Philadelphia – Penn Dental Medicine’s Dr. Yuan Liu, Research Associate in the Department of Preventive & Restorative Sciences, has been recognized for her research as a 2021 recipient of the Colgate Award for Research Excellence (CARE). Designed to advance oral healthcare diagnostics, therapeutics, and preventative strategies from basic to translational research, the CARE program targets the development of junior faculty by providing seed research funding to emerging leaders in academia. Dr. Liu was awarded $30,000 in support of a study titled “Oral Candida infection in infancy and early childhood caries,” selected based on innovation, clinical significance, originality, and scientific quality.

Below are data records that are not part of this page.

(* ===== verification/Lifter.v ===== *)
(** * The lifter (lib/Lifter.h, Lifter.cpp)

    [Lifter::liftBasicBlock] turns the decoded instructions of one basic block
    into IR.  The object's members are the record [t]; its member functions are
    computations in the state-and-error monad of Error.v.

    [finalizeRegisterWrites] iterates over a [std::unordered_set], whose order
    the C++ standard leaves unspecified: the order is the parameter [iterate]
    of the definitions, known only to enumerate the set. *)
From S2P Require Import Prelude Error Riscv IR.

Module Lifter.

Definition REG_ZERO : Z := 0.
Definition REG_RA : Z := 1.
(** [~1ULL], an [uint64_t]; as the [int64_t] argument of [createConstant], -2. *)
Definition JALR_ALIGN_MASK : Z := 2 ^ 64 - 2.

Record t := mkLifter {
  nextValueId : Z;
  cachedRegisterValues : gmap Z Z;
  modifiedRegisters : gset Z;
  currentInstructions : list ir.Instruction;
}.

Abbreviation M := (stateM t).

(** [Lifter::Lifter() : nextValueId(1) {}] *)
Definition new : t := mkLifter 1 ∅ ∅ [].

Definition addInstruction (kind : ir.InstructionKind) : M Z :=
  s ← get;
  let valueId := nextValueId s in
  modify (λ s, mkLifter (u64 (valueId + 1)) (cachedRegisterValues s)
                 (modifiedRegisters s)
                 (currentInstructions s ++ [ir.mkInstruction valueId kind])) ;;
  mret valueId.

Definition createConstant (type : ir.Type_) (value : Z) : M Z :=
  addInstruction (ir.Const type value).
Definition createBinaryOp (op : ir.BinaryOpcode) (type : ir.Type_)
    (lhs rhs : Z) : M Z :=
  addInstruction (ir.BinaryOp op type lhs rhs).
Definition createLoad (type : ir.Type_) (address : Z) : M Z :=
  addInstruction (ir.Load type address).
Definition createStore (value address : Z) : M Z :=
  addInstruction (ir.Store value address).
Definition createSext (toType : ir.Type_) (operand : Z) : M Z :=
  addInstruction (ir.Sext toType operand).
Definition createZext (toType : ir.Type_) (operand : Z) : M Z :=
  addInstruction (ir.Zext toType operand).
Definition createTrunc (toType : ir.Type_) (operand : Z) : M Z :=
  addInstruction (ir.Trunc toType operand).

Definition setCached (regNum valueId : Z) : M unit :=
  modify (λ s, mkLifter (nextValueId s)
                 (<[regNum := valueId]> (cachedRegisterValues s))
                 (modifiedRegisters s) (currentInstructions s)).

Definition getRegisterValue (regNum : Z) : M Z :=
  if regNum =? REG_ZERO then createConstant ir.i64 0
  else
    s ← get;
    match cachedRegisterValues s !! regNum with
    | Some valueId => mret valueId
    | None =>
        valueId ← addInstruction (ir.RegRead regNum);
        setCached regNum valueId ;;
        mret valueId
    end.

Definition setRegisterValue (regNum valueId : Z) : M unit :=
  if negb (regNum =? REG_ZERO) then
    setCached regNum valueId ;;
    modify (λ s, mkLifter (nextValueId s) (cachedRegisterValues s)
                   ({[regNum]} ∪ modifiedRegisters s) (currentInstructions s))
  else mret tt.

(** [inst.getRegister(i)] and [inst.getImmediate(i)] inside the lifter. *)
Definition reg (inst : riscv.Instruction) (i : nat) : M Z :=
  lift (riscv.getRegister inst i).
Definition imm (inst : riscv.Instruction) (i : nat) : M Z :=
  lift (riscv.getImmediate inst i).

Definition liftRTypeBinaryOp (inst : riscv.Instruction) (op : ir.BinaryOpcode)
    (type : ir.Type_) : M unit :=
  r1 ← reg inst 1; rs1 ← getRegisterValue r1;
  r2 ← reg inst 2; rs2 ← getRegisterValue r2;
  result ← createBinaryOp op type rs1 rs2;
  rd ← reg inst 0; setRegisterValue rd result.

Definition liftITypeBinaryOp (inst : riscv.Instruction) (op : ir.BinaryOpcode)
    (type : ir.Type_) : M unit :=
  r1 ← reg inst 1; rs1 ← getRegisterValue r1;
  i ← imm inst 2; immv ← createConstant type i;
  result ← createBinaryOp op type rs1 immv;
  rd ← reg inst 0; setRegisterValue rd result.

Definition liftWTypeBinaryOp (inst : riscv.Instruction) (op : ir.BinaryOpcode)
    : M unit :=
  r1 ← reg inst 1; rs1 ← getRegisterValue r1;
  r2 ← reg inst 2; rs2 ← getRegisterValue r2;
  rs1_trunc ← createTrunc ir.i32 rs1;
  rs2_trunc ← createTrunc ir.i32 rs2;
  result_32 ← createBinaryOp op ir.i32 rs1_trunc rs2_trunc;
  result ← createSext ir.i64 result_32;
  rd ← reg inst 0; setRegisterValue rd result.

Definition liftWTypeImmOp (inst : riscv.Instruction) (op : ir.BinaryOpcode)
    : M unit :=
  r1 ← reg inst 1; rs1 ← getRegisterValue r1;
  i ← imm inst 2; immv ← createConstant ir.i32 i;
  rs1_trunc ← createTrunc ir.i32 rs1;
  result_32 ← createBinaryOp op ir.i32 rs1_trunc immv;
  result ← createSext ir.i64 result_32;
  rd ← reg inst 0; setRegisterValue rd result.

Definition liftLoadInstruction (inst : riscv.Instruction) (loadType : ir.Type_)
    (signExtend : bool) : M unit :=
  r1 ← reg inst 1; rs1 ← getRegisterValue r1;
  i ← imm inst 2; immv ← createConstant ir.i64 i;
  addr ← createBinaryOp ir.Add ir.i64 rs1 immv;
  loaded ← createLoad loadType addr;
  result ← (if bool_decide (loadType ≠ ir.i64)
            then if signExtend then createSext ir.i64 loaded
                 else createZext ir.i64 loaded
            else mret loaded);
  rd ← reg inst 0; setRegisterValue rd result.

Definition liftStoreInstruction (inst : riscv.Instruction)
    (storeType : ir.Type_) : M unit :=
  r0 ← reg inst 0; rs1 ← getRegisterValue r0; (* base address *)
  r1 ← reg inst 1; rs2 ← getRegisterValue r1; (* value to store *)
  i ← imm inst 2; immv ← createConstant ir.i64 i; (* offset *)
  addr ← createBinaryOp ir.Add ir.i64 rs1 immv;
  val ← (if bool_decide (storeType ≠ ir.i64) then createTrunc storeType rs2
         else mret rs2);
  createStore val addr ;;
  mret tt.

Definition unsupported {A} (inst : riscv.Instruction) : M A :=
  throw (UnsupportedInstructionError
           ("Unsupported RISC-V instruction: " +:+ riscv.toString inst)).

(** [inst.getImmediate(1) << 12] on [int64_t].  C++17 leaves the shift of a
    negative value undefined; this is what C++20 defines it to be, and what
    compilers for the target do. *)
Definition shl12 (v : Z) : Z := i64 (v <<. 12).

Definition liftSingleInstruction (inst : riscv.Instruction) : M unit :=
  match riscv.opcode inst with
  (* Arithmetic instructions *)
  | riscv.ADD => liftRTypeBinaryOp inst ir.Add ir.i64
  | riscv.ADDI => liftITypeBinaryOp inst ir.Add ir.i64
  | riscv.SUB => liftRTypeBinaryOp inst ir.Sub ir.i64
  | riscv.ADDW => liftWTypeBinaryOp inst ir.Add
  | riscv.ADDIW => liftWTypeImmOp inst ir.Add
  (* Bitwise operations *)
  | riscv.AND => liftRTypeBinaryOp inst ir.And ir.i64
  | riscv.ANDI => liftITypeBinaryOp inst ir.And ir.i64
  | riscv.OR => liftRTypeBinaryOp inst ir.Or ir.i64
  | riscv.ORI => liftITypeBinaryOp inst ir.Or ir.i64
  | riscv.XOR => liftRTypeBinaryOp inst ir.Xor ir.i64
  | riscv.XORI => liftITypeBinaryOp inst ir.Xor ir.i64
  (* Shift operations *)
  | riscv.SLL => liftRTypeBinaryOp inst ir.Shl ir.i64
  | riscv.SLLI => liftITypeBinaryOp inst ir.Shl ir.i64
  | riscv.SRL => liftRTypeBinaryOp inst ir.Shr ir.i64
  | riscv.SRLI => liftITypeBinaryOp inst ir.Shr ir.i64
  | riscv.SRA => liftRTypeBinaryOp inst ir.Sar ir.i64
  | riscv.SRAI => liftITypeBinaryOp inst ir.Sar ir.i64
  | riscv.SLLIW => liftWTypeImmOp inst ir.Shl
  (* Comparison instructions *)
  | riscv.SLT => liftRTypeBinaryOp inst ir.Lt ir.i64
  | riscv.SLTU => liftRTypeBinaryOp inst ir.LtU ir.i64
  | riscv.SLTI => liftITypeBinaryOp inst ir.Lt ir.i64
  | riscv.SLTIU => liftITypeBinaryOp inst ir.LtU ir.i64
  (* Load instructions *)
  | riscv.LB => liftLoadInstruction inst ir.i8 true
  | riscv.LH => liftLoadInstruction inst ir.i16 true
  | riscv.LD => liftLoadInstruction inst ir.i64 false
  | riscv.LW => liftLoadInstruction inst ir.i32 true
  | riscv.LWU => liftLoadInstruction inst ir.i32 false
  (* Store instructions *)
  | riscv.SD => liftStoreInstruction inst ir.i64
  | riscv.SW => liftStoreInstruction inst ir.i32
  (* Upper immediate instructions *)
  | riscv.LUI =>
      i ← imm inst 1; immv ← createConstant ir.i64 (shl12 i);
      rd ← reg inst 0; setRegisterValue rd immv
  | riscv.AUIPC =>
      pc ← createConstant ir.i64 (i64 (riscv.address inst));
      i ← imm inst 1; immv ← createConstant ir.i64 (shl12 i);
      result ← createBinaryOp ir.Add ir.i64 pc immv;
      rd ← reg inst 0; setRegisterValue rd result
  | _ => unsupported inst
  end.

Definition isTerminator (inst : riscv.Instruction) : bool :=
  match riscv.opcode inst with
  | riscv.BEQ | riscv.BNE | riscv.BLT | riscv.BGE | riscv.BLTU | riscv.BGEU
  | riscv.JAL | riscv.JALR => true
  | _ => false
  end.

Definition createConditionalBranch (compareOp : ir.BinaryOpcode)
    (inst : riscv.Instruction) (fallThroughAddress : Z) : M ir.Terminator :=
  r0 ← reg inst 0; rs1 ← getRegisterValue r0;
  r1 ← reg inst 1; rs2 ← getRegisterValue r1;
  condition ← createBinaryOp compareOp ir.i1 rs1 rs2;
  i ← imm inst 2;
  let target := u64 (riscv.address inst + i) in
  mret (ir.CondBranch condition target fallThroughAddress).

(** Is this a RET instruction (jalr x0, x1, 0)?  [&&] short-circuits. *)
Definition isRet (inst : riscv.Instruction) : M bool :=
  rd ← reg inst 0;
  if rd =? REG_ZERO then
    r1 ← reg inst 1;
    if r1 =? REG_RA then i ← imm inst 2; mret (i =? 0) else mret false
  else mret false.

Definition liftTerminator (inst : riscv.Instruction) (fallThroughAddress : Z)
    : M ir.Terminator :=
  match riscv.opcode inst with
  (* Conditional branches *)
  | riscv.BEQ => createConditionalBranch ir.Eq inst fallThroughAddress
  | riscv.BNE => createConditionalBranch ir.Ne inst fallThroughAddress
  | riscv.BLT => createConditionalBranch ir.Lt inst fallThroughAddress
  | riscv.BGE => createConditionalBranch ir.Ge inst fallThroughAddress
  | riscv.BLTU => createConditionalBranch ir.LtU inst fallThroughAddress
  | riscv.BGEU => createConditionalBranch ir.GeU inst fallThroughAddress
  (* Unconditional jumps *)
  | riscv.JAL =>
      returnAddr ← createConstant ir.i64 (i64 (riscv.address inst + 4));
      rd ← reg inst 0; setRegisterValue rd returnAddr ;;
      i ← imm inst 1;
      let target := u64 (riscv.address inst + i) in
      mret (ir.Branch target)
  | riscv.JALR =>
      isRet ← isRet inst;
      if (isRet : bool) then mret (ir.Return None)
      else
        r1 ← reg inst 1; rs1Value ← getRegisterValue r1;
        i ← imm inst 2; immValue ← createConstant ir.i64 i;
        targetAddr ← createBinaryOp ir.Add ir.i64 rs1Value immValue;
        mask ← createConstant ir.i64 (i64 JALR_ALIGN_MASK);
        alignedTarget ← createBinaryOp ir.And ir.i64 targetAddr mask;
        rd ← reg inst 0;
        (if negb (rd =? REG_ZERO) then
           returnAddr ← createConstant ir.i64 (i64 (riscv.address inst + 4));
           setRegisterValue rd returnAddr
         else mret tt) ;;
        mret (ir.Return (Some alignedTarget))
  | _ => unsupported inst
  end.

Section block.
(** Iteration order of [std::unordered_set<uint32_t>]. *)
Context (iterate : gset Z → list Z).

(** The loop over [modifiedRegisters]; [cachedRegisterValues[regNum]] inserts
    a zero for a missing key. *)
Fixpoint writeBack (regs : list Z) : M unit :=
  match regs with
  | [] => mret tt
  | regNum :: regs =>
      s ← get;
      finalValue ←
        match cachedRegisterValues s !! regNum with
        | Some v => mret v
        | None => setCached regNum 0 ;; mret 0
        end;
      addInstruction (ir.RegWrite regNum finalValue) ;;
      writeBack regs
  end.

Definition finalizeRegisterWrites : M unit :=
  s ← get;
  writeBack (iterate (modifiedRegisters s)).

(** The loop of [liftBasicBlock]: the terminator it leaves in the block, if
    it reached one. *)
Fixpoint liftLoop (insts : list riscv.Instruction) : M (option ir.Terminator) :=
  match insts with
  | [] => mret None
  | inst :: rest =>
      if isTerminator inst then
        finalizeRegisterWrites ;;
        let fallThroughAddress :=
          match rest with
          | next :: _ => riscv.address next
          | [] => u64 (riscv.address inst + 4)
          end in
        term ← liftTerminator inst fallThroughAddress;
        mret (Some term)
      else
        liftSingleInstruction inst ;;
        liftLoop rest
  end.

(** [ir::BasicBlock block;] leaves the terminator variant at its first
    alternative, a [Branch] whose target is never read: the loop or the code
    after it always assigns the terminator. *)
Definition liftBasicBlock (insts : list riscv.Instruction) : M ir.BasicBlock :=
  modify (λ s, mkLifter (nextValueId s) ∅ ∅ []) ;;
  term ← liftLoop insts;
  term ←
    match last insts with
    | Some back =>
        if negb (isTerminator back) then
          finalizeRegisterWrites ;;
          mret (ir.Branch (u64 (riscv.address back + 4)))
        else mret (default (ir.Branch 0) term)
    | None =>
        finalizeRegisterWrites ;;
        mret (ir.Branch 0)
    end;
  s ← get;
  mret (ir.mkBasicBlock (currentInstructions s) term).
End block.

End Lifter.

Established to recognize a new generation of academic researchers, the CARE program recipients are required to be in the first five years of their academic appointment. Dr. Liu, who is working with the School’s Center for Clinical and Translational Research with Dr. Pat Corby and part of research lab of Dr. Michel Koo, Professor, Department of Orthodontics and Divisions of Pediatric Dentistry & Community Oral Health, joined the full-time research faculty at Penn Dental Medicine in 2020, however, she has been conducting research at the School since 2014, when she joined the Koo lab as a postdoctoral researcher. Dr. Liu was also the inaugural recipient of the Colgate-Palmolive Pediatric Dentistry DScD Fellowship at Penn Dental Medicine in 2017, earning her DScD in 2019.
“Dr. Liu’s study into severe early childhood caries is significant and conceptually innovative,” says Dr. Koo. “This work may lead to a new paradigm for the etiology and pathogenesis of this severe disease impacting children worldwide.”
Globally, there are nearly 1.8 billion cases a year of early childhood caries (ECC) with severe ECC (S-ECC), particularly problematic as the disease progresses rapidly to the cavitation stage (within 6 to 12 months in some cases) with painful and costly consequences to toddlers.
Dr. Liu’s CARE program proposal was based on a recent discovery that oral thrush in infancy is strongly associated with ECC detection by pediatricians, especially at younger ages. “Early intervention is crucial,” says Dr. Liu. “Discovering S-ECC risk factors can allow pediatricians to identify high-risk patients who can then be referred to dentists for early prevention measures.”
“Our previous studies show a synergistic contribution of Candida albicans in forming highly pathogenic biofilms leading to rampant caries,” explains Dr. Liu. “This proposed longitudinal study will provide a much-needed insight on whether Candida infection can alter the biofilm (plaque) microbiome and contribute with the aggressive onset of this costly pediatric disease.”
Dr. Liu was also recognized for her research as the 2020 recipient of the IADR Women in Science Promising Talent Award.